▶ What you are asked to do:
Reproduce the entries from their first line up to and including the line with "directory: the inode". Leave out everything after it.
▼
(* ===== verification/Fsopen.v ===== *)
(** * Opening a new file

    [sys_open] with O_CREATE of sysfile.c, for a new name in the root
    directory: the inode is created and entered in the directory in one
    transaction, a file and a descriptor are taken, and the file can be
    written. *)

From stdpp Require Import base numbers list gmap strings.
From S2P Require Import Prelude Kernel Spinlock Sched Sleeplock Kalloc Console Umem Signal Pipe Str Vm Mkfs Mkfsok Mkfsimg.
From S2P Require Import Buf Memide Ring Bio Bcache Log Logsafe Crash Inode Consdev Dir Fsread Fsimage Fstxn Fsview Fswrite Fsfile Fstrunc Fsdir.
From S2P Require Import File Fsatomic Fsdrop Sysarg Sysfile Fscreate.

(** ** The caller's entry in the process table may change *)

Lemma cache_proc me mp mp' size H P s :
  Cache me mp size H P s -> state mp' = RUNNING -> Cache me mp' size H P (set_procs (<[me := mp']> (procs s)) s).
Proof.
  intros [[C1 [C2 C3] C4 C5 C6] ? ? ? ? ? ?] Hr. split; try done. split; try done. split; [done|]. cbn. apply list_lookup_insert_eq. by eapply lookup_lt_Some.
Qed.

Lemma txn_proc me mp mp' size L nlog H d0 bs D s :
  txn me mp size L nlog H d0 bs D s -> state mp' = RUNNING -> txn me mp' size L nlog H d0 bs D (set_procs (<[me := mp']> (procs s)) s).
Proof.
  intros [(P & HC & Hp & HD) Hh Hy Hdk Hsz Hcnt] Hr. split; try done; [|by eapply header_same].
  exists P. split; [by apply (cache_proc me mp)|done].
Qed.

Lemma cur_of_txn me mp size L nlog H d0 bs D s : txn me mp size L nlog H d0 bs D s -> calm me mp s.
Proof. intros [(P & HC & _) _ _ _ _ _]. apply HC. Qed.

(** A new inode has no contents. *)
Lemma made_empty B NI t dinum off data D D1 :
  made B NI t (made_dinode T_FILE 0 0) dinum off data D D1 -> file_size B D1 t = 0 /\ whole B D1 t /\ file_at B D1 t = [].
Proof.
  intros HD. assert (file_size B D1 t = 0) as Es by (unfold file_size; by rewrite (ma_inode _ _ _ _ _ _ _ _ _ HD)).
  split; [done|]. split; [split; rewrite Es; [lia|intros k Hk; lia]|]. unfold file_at. by rewrite Es.
Qed.

Section Open.
Context `{Link} {DR : Driver} (me : nat) (mp : proc) (size L nlog : Z) {may : Prop} {SD : SyncDisk size may} (B : superblock) (NI : Z).
Context (Hlo : laid_out size L nlog B NI).
Notation txn := (txn me mp size L nlog).
Notation cut_off := (@cut_off may).
Notation bm := (sb_bmapstart B).
Notation N := (sb_size B).

(** ** A file and a descriptor *)

Definition free_places (s : kst) (f fd : nat) : Prop :=
  find_idx (fun y => f_ref y =? 0) (files s) = Some f /\ find_idx (fun o => bool_decide (o = None)) (ofile mp) = Some fd.
Definition with_fd (f fd : nat) : proc := set_ofile (<[fd := Some f]> (ofile mp)) mp.

Lemma open_file_run s f fd env :
  calm me mp s -> free_places s f fd ->
  open_file env s = Ok (Some (f, Z.of_nat fd)) (set_procs (<[me := with_fd f fd]> (procs s)) (set_files (upd f (set_f_ref 1) (files s)) s)) env.
Proof using.
  intros [C1 C2 C3 C4 C5] [Hf Hfd]. assert (locks s !! LFtable = None) as Hl by (by rewrite C1). unfold open_file, filealloc.
  rewrite !bind_assoc, (bind_ok _ _ _ _ _ _ _ (acquire_free LFtable env s Hl)), bind_assoc, bind_gets.
  cbn [files acquired set_locks set_kcpu]. rewrite Hf, bind_assoc. unfold mod_file. rewrite bind_modify, bind_assoc.
  crit_release LFtable s Hl C4. rewrite bind_ret.
  cbv beta iota. rewrite C5. replace (set_locks (locks s) _) with (set_files (upd f (set_f_ref 1) (files s)) s) by (by destruct s).
  set (s1 := set_files _ s). assert (cur s1 me mp) as Hc1 by done. unfold fdalloc.
  rewrite bind_assoc, (bind_ok _ _ _ _ _ _ _ (myproc_get_run env s1 me mp Hc1)). cbv beta iota. rewrite Hfd. unfold set_fd, mod_proc.
  rewrite bind_assoc, bind_modify, bind_ret, (proj2 (Z.ltb_ge (Z.of_nat fd) 0)) by lia. unfold ret. do 2 f_equal.
  destruct C2 as [_ C2]. by rewrite (upd_insert _ _ _ _ C2).
Qed.

(** ** The call *)

(** The arguments: the path is [/e], and the mode asks for a new file. *)
Record open_call (s : kst) (env : list (kst -> kst)) (p : Z) (e : list Z) (omode : Z) : Prop := {
  oc_path : argstr 0 env s = Ok (Some (p, Z.of_nat (length e) + 1)) s env;
  oc_mode : argint 1 env s = Ok (Some omode) s env;
  oc_bytes : user_bytes s p (slash :: e);
  oc_create : has_flag omode O_CREATE = true;
}.

(** The new file, in the place of [y]. *)
Definition new_file_of (q : nat) (omode : Z) (y : Kernel.file) : Kernel.file :=
  mkfile FD_INODE 1 (negb (has_flag omode O_WRONLY)) (has_flag omode O_WRONLY || has_flag omode O_RDWR) (f_pipe y) (Some q) 0.

Lemma str_at_run s p bs env : user_bytes s p bs -> str_at (p, Z.of_nat (length bs)) env s = Ok bs s env.
Proof using. intros Hu. unfold str_at, uload. cbn [fst snd]. by rewrite Nat2Z.id, (ubytes_user _ _ (length bs) p bs). Qed.

Section Run.
Context (s : kst) (e : list Z) (t : Z) (n : nat) (p omode : Z) (f fd : nat) (env : list (kst -> kst)).
Context (r : nat) (c : list inode) (ipr : inode) (q : nat) (c2 : list inode) (x : inode).
Let D := block_of (disk s) 1.
Hypotheses (Hid : Logsafe.idle me mp size L nlog s) (Hsb : sb s = B) (Hnlog : LOGSIZE <= nlog).
Hypotheses (Hcall : open_call s env p e omode) (Hc : can_create B NI D e t n) (Hpl : places B D s t r c ipr q c2 x) (Hfree : free_places s f fd).

Notation makes := (made B NI t (made_dinode T_FILE 0 0) ROOTINO (entry_off B D ROOTINO n) (new_entry e t) D).

(** The file is open, on the new inode. *)
Record opened (s' : kst) : Prop := {
  on_idle : Logsafe.idle me (with_fd f fd) size L nlog s';
  on_file : exists y, files s !! f = Some y /\ files s' = <[f := new_file_of q omode y]> (files s);
  on_inode : icache s' !! q = Some (new_ip T_FILE 0 0 x);
  on_lock : slocks s' !! SLinode q = None;
  on_rest : sb s' = sb s /\ umem s' = umem s;
}.

Lemma places_rest s1 : rest s s1 -> places B D s1 t r c ipr q c2 x.
Proof using Hpl. intros (E1 & _ & _ & _ & E5). destruct Hpl as [[P1 P2] P3 P4 P5 P6]. split; rewrite ?E1, ?E5; done. Qed.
▲
▶ Solution to the problem:
(* ===== verification/Fsopen.v ===== *)
(** * Opening a new file

    [sys_open] with O_CREATE of sysfile.c, for a new name in the root
    directory: the inode is created and entered in the directory in one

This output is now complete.